Stored entries
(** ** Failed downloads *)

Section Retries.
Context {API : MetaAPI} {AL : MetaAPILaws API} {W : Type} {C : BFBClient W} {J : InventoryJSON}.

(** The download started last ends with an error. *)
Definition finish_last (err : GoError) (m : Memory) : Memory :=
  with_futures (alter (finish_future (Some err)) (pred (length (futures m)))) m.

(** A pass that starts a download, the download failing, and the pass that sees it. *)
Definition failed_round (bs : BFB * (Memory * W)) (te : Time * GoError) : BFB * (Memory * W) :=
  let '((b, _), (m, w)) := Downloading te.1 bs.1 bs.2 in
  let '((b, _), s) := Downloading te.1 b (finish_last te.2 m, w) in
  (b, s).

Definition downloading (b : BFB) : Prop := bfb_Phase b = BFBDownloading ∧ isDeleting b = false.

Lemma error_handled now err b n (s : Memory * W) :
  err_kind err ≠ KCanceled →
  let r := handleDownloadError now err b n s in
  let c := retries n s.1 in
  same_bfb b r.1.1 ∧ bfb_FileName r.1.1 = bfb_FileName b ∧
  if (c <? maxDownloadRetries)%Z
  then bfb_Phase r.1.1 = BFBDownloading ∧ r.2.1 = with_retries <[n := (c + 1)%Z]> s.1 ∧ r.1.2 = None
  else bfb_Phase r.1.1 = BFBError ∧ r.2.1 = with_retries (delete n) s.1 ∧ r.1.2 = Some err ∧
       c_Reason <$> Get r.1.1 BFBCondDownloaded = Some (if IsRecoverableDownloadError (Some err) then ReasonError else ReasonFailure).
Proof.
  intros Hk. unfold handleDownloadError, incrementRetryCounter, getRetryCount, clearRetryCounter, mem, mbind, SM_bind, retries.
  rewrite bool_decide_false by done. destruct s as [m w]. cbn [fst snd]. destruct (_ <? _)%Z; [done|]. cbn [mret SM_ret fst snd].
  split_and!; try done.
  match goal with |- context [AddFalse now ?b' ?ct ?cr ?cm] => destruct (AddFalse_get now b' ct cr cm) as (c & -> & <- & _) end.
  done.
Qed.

> [EXERCISE PROMPT]: In the entries above, tally the lines containing the word "done" and return only the tally.

> [PROBLEM SOLUTION]: 3